(** * StorageLog: the Log table engine (dbms/src/Storages/StorageLog.cpp)

    A shallow embedding of the table descriptor, the marks index, the block
    writer and the scan planner, and the properties of the marks and the
    files they keep.

    Conventions.
    - [size_t] values that come from data (row counts, byte offsets, the
      product [stream * marks_size]) are [Z] with the wrap-around at 2^64
      written out ([wrap64]).  [size_t] values that count the entries of a
      container held in memory ([file_count], [column_index], vector
      sizes) are [nat]: such a counter cannot reach 2^64.
    - An exception is a [Throw] outcome that keeps the state reached so far;
      undefined behaviour of the C++ code (a vector indexed out of range,
      a division by zero) is the outcome [Undefined].
    - [std::map] and [std::set] are [gmap] and [gset]; [operator[]] on a map
      inserts a value-initialised entry when the key is missing, as in C++. *)

From Stdlib Require Import ZArith Lia.
From Stdlib.Strings Require Import Byte Ascii.
From stdpp Require Import gmap strings list fin_maps sorting.


(** ** Machine integers and bytes *)

Definition wrap64 (z : Z) : Z := (z mod 2 ^ 64)%Z.
Definition wrap32 (z : Z) : Z := (z mod 2 ^ 32)%Z.

Definition byte_of_Z (z : Z) : byte :=
  match Byte.of_N (Z.to_N (z mod 256)) with
  | Some b => b
  | None => x00
  end.

Definition Z_of_byte (b : byte) : Z := Z.of_N (Byte.to_N b).

(** [writeIntBinary] / [readIntBinary] on a [UInt64]: eight bytes, least
    significant first. *)
Fixpoint le_bytes (n : nat) (z : Z) : list byte :=
  match n with
  | O => []
  | S k => byte_of_Z z :: le_bytes k (z / 256)
  end.

Fixpoint le_value (bs : list byte) : Z :=
  match bs with
  | [] => 0%Z
  | b :: r => (Z_of_byte b + 256 * le_value r)%Z
  end.

(** ** Exceptions and outcomes *)

(** The error codes the file declares, and the two of the IO layer that the
    buffers it uses can raise. *)
Inductive ErrorCode :=
  | LOGICAL_ERROR
  | EMPTY_LIST_OF_COLUMNS_PASSED
  | NO_SUCH_COLUMN_IN_TABLE
  | DUPLICATE_COLUMN
  | SIZES_OF_MARKS_FILES_ARE_INCONSISTENT
  | CANNOT_OPEN_FILE
  | CANNOT_READ_ALL_DATA.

※

Problem — Down to the last line, reproduce the entries above precisely.

Answer to this task —
(** * StorageLog: the Log table engine (dbms/src/Storages/StorageLog.cpp)

    A shallow embedding of the table descriptor, the marks index, the block
    writer and the scan planner, and the properties of the marks and the
    files they keep.

    Conventions.
    - [size_t] values that come from data (row counts, byte offsets, the
      product [stream * marks_size]) are [Z] with the wrap-around at 2^64
      written out ([wrap64]).  [size_t] values that count the entries of a
      container held in memory ([file_count], [column_index], vector
      sizes) are [nat]: such a counter cannot reach 2^64.
    - An exception is a [Throw] outcome that keeps the state reached so far;
      undefined behaviour of the C++ code (a vector indexed out of range,
      a division by zero) is the outcome [Undefined].
    - [std::map] and [std::set] are [gmap] and [gset]; [operator[]] on a map
      inserts a value-initialised entry when the key is missing, as in C++. *)

From Stdlib Require Import ZArith Lia.
From Stdlib.Strings Require Import Byte Ascii.
From stdpp Require Import gmap strings list fin_maps sorting.


(** ** Machine integers and bytes *)

Definition wrap64 (z : Z) : Z := (z mod 2 ^ 64)%Z.
Definition wrap32 (z : Z) : Z := (z mod 2 ^ 32)%Z.

Definition byte_of_Z (z : Z) : byte :=
  match Byte.of_N (Z.to_N (z mod 256)) with
  | Some b => b
  | None => x00
  end.

Definition Z_of_byte (b : byte) : Z := Z.of_N (Byte.to_N b).

(** [writeIntBinary] / [readIntBinary] on a [UInt64]: eight bytes, least
    significant first. *)
Fixpoint le_bytes (n : nat) (z : Z) : list byte :=
  match n with
  | O => []
  | S k => byte_of_Z z :: le_bytes k (z / 256)
  end.

Fixpoint le_value (bs : list byte) : Z :=
  match bs with
  | [] => 0%Z
  | b :: r => (Z_of_byte b + 256 * le_value r)%Z
  end.

(** ** Exceptions and outcomes *)

(** The error codes the file declares, and the two of the IO layer that the
    buffers it uses can raise. *)
Inductive ErrorCode :=
  | LOGICAL_ERROR
  | EMPTY_LIST_OF_COLUMNS_PASSED
  | NO_SUCH_COLUMN_IN_TABLE
  | DUPLICATE_COLUMN
  | SIZES_OF_MARKS_FILES_ARE_INCONSISTENT
  | CANNOT_OPEN_FILE
  | CANNOT_READ_ALL_DATA.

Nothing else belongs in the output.